(Stored items)
Lemma V1_plan_currentIsLastEnd : currentIsLastEnd (V1.planNaps age wakeTime l).
Proof.
  unfold V1.planNaps.
  apply forLoop_inv.
  { intros st i _. eapply currentIsLastEnd_predict.
    apply (V1_predictNap_one _ age st i). }
  match goal with |- currentIsLastEnd (V1.shortNapAdjust l ?s) =>
    destruct (V1_shortNapAdjust_next l s) as (Hev & Hcur & _);
    assert (Hst : currentIsLastEnd s)
  end.
  { apply forEach_inv.
    - intros st n i _. eapply currentIsLastEnd_echo. apply V1_observedNap_echoes.
    - exists [], (V1.wakeEvent wakeTime). split; reflexivity. }
  destruct Hst as (front & prev & Hev' & Hcur').
  exists front, prev. now rewrite Hev, Hcur.
Qed.

Lemma V2_plan_currentIsLastEnd : currentIsLastEnd (V2.planNaps age wakeTime l).
Proof.
  unfold V2.planNaps.
  apply forLoop_inv.
  { intros st i _. eapply currentIsLastEnd_predict.
    apply (V2_predictNap_one _ age _ st i). }
  match goal with |- currentIsLastEnd (V2.shortNapAdjust l ?s) =>
    destruct (V2_shortNapAdjust_next l s) as (Hev & Hcur & _);
    assert (Hst : currentIsLastEnd s)
  end.
  { apply forEach_inv.
    - intros st n i _. eapply currentIsLastEnd_echo. apply V2_observedNap_echoes.
    - exists [], (V2.wakeEvent wakeTime). split; reflexivity. }
  destruct Hst as (front & prev & Hev' & Hcur').
  exists front, prev. now rewrite Hev, Hcur.
Qed.

Lemma V1_finalWakeWindow_values (st : Locals) :
  In (V1.finalWakeWindow age st)
     [360; V1_baseBedtimeWindow age;
      round (inject_Z (V1_baseBedtimeWindow age) * (9 # 10))%Q].
Proof.
  unfold V1.finalWakeWindow, V1_baseBedtimeWindow. cbv zeta.
  destruct (V1.isStrategicCapping age st); [now left|].
  destruct (lastOf (l_events st)) as [e|]; [|right; now left].
  destruct (type e); try (right; now left).
  destruct (alertLevel e) as [[| |]|]; cbn [In]; auto.
Qed.

Lemma V1_bedtimeEvent_start (st : Locals) :
  evStart (V1.bedtimeEvent age st)
  = addMinutes (l_currentTime st) (V1.finalWakeWindow age st).
Proof.
  unfold V1.bedtimeEvent.
  destruct (V1.isStrategicCapping age st) eqn:Hcap.
  - cbn [evStart]. now rewrite (V1_capping_window age st Hcap).
  - case_ifs; reflexivity.
Qed.

(** The wake window before bed is counted from the end of the event just
    before the bedtime event: the end of the last nap, logged or predicted,
    or the wake time when there is no nap.  In the first variant the window
    is 360 minutes, the base window of the age, or 90 percent of it; in the
    second variant it is the window of the age, unless the event is moved to
    18:00. *)
Theorem bedtime_counts_from_last_end :
  (exists front prev b w,
     V1.events (V1.scheduleData age wakeTime l) = (front ++ [prev; b])%list
     /\ type b = bedtime
     /\ In w [360; V1_baseBedtimeWindow age;
              round (inject_Z (V1_baseBedtimeWindow age) * (9 # 10))%Q]
     /\ evStart b = addMinutes (endOf prev) w)
  /\ (exists front prev b,
        V2.events (V2.scheduleData age wakeTime l) = (front ++ [prev; b])%list
        /\ type b = bedtime
        /\ (evStart b = addMinutes (endOf prev) (V2.bedtimeWakeWindow age)
            \/ evStart b = "18:00")).
Proof.
  split.
  - destruct V1_plan_currentIsLastEnd as (front & prev & Hev & Hcur).
    exists front, prev, (V1.bedtimeEvent age (V1.planNaps age wakeTime l)),
           (V1.finalWakeWindow age (V1.planNaps age wakeTime l)).
    split; [|split; [|split]].
    + rewrite V1_events_split, Hev, <- app_assoc. reflexivity.
    + apply V1_bedtimeEvent_type.
    + apply V1_finalWakeWindow_values.
    + now rewrite V1_bedtimeEvent_start, Hcur.
  - destruct V2_plan_currentIsLastEnd as (front & prev & Hev & Hcur).
    exists front, prev, (V2.bedtimeEvent age (V2.planNaps age wakeTime l)).
    split; [|split].
    + rewrite V2_events_split, Hev, <- app_assoc. reflexivity.
    + apply V2_bedtimeEvent_type.
    + unfold V2.bedtimeEvent. rewrite Hcur.
      case_ifs; cbn [evStart]; auto.
Qed.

▸ Brief
Please return all lines from the records that hold the word "match".

▸ Result of the exercise
  match goal with |- currentIsLastEnd (V1.shortNapAdjust l ?s) =>
  match goal with |- currentIsLastEnd (V2.shortNapAdjust l ?s) =>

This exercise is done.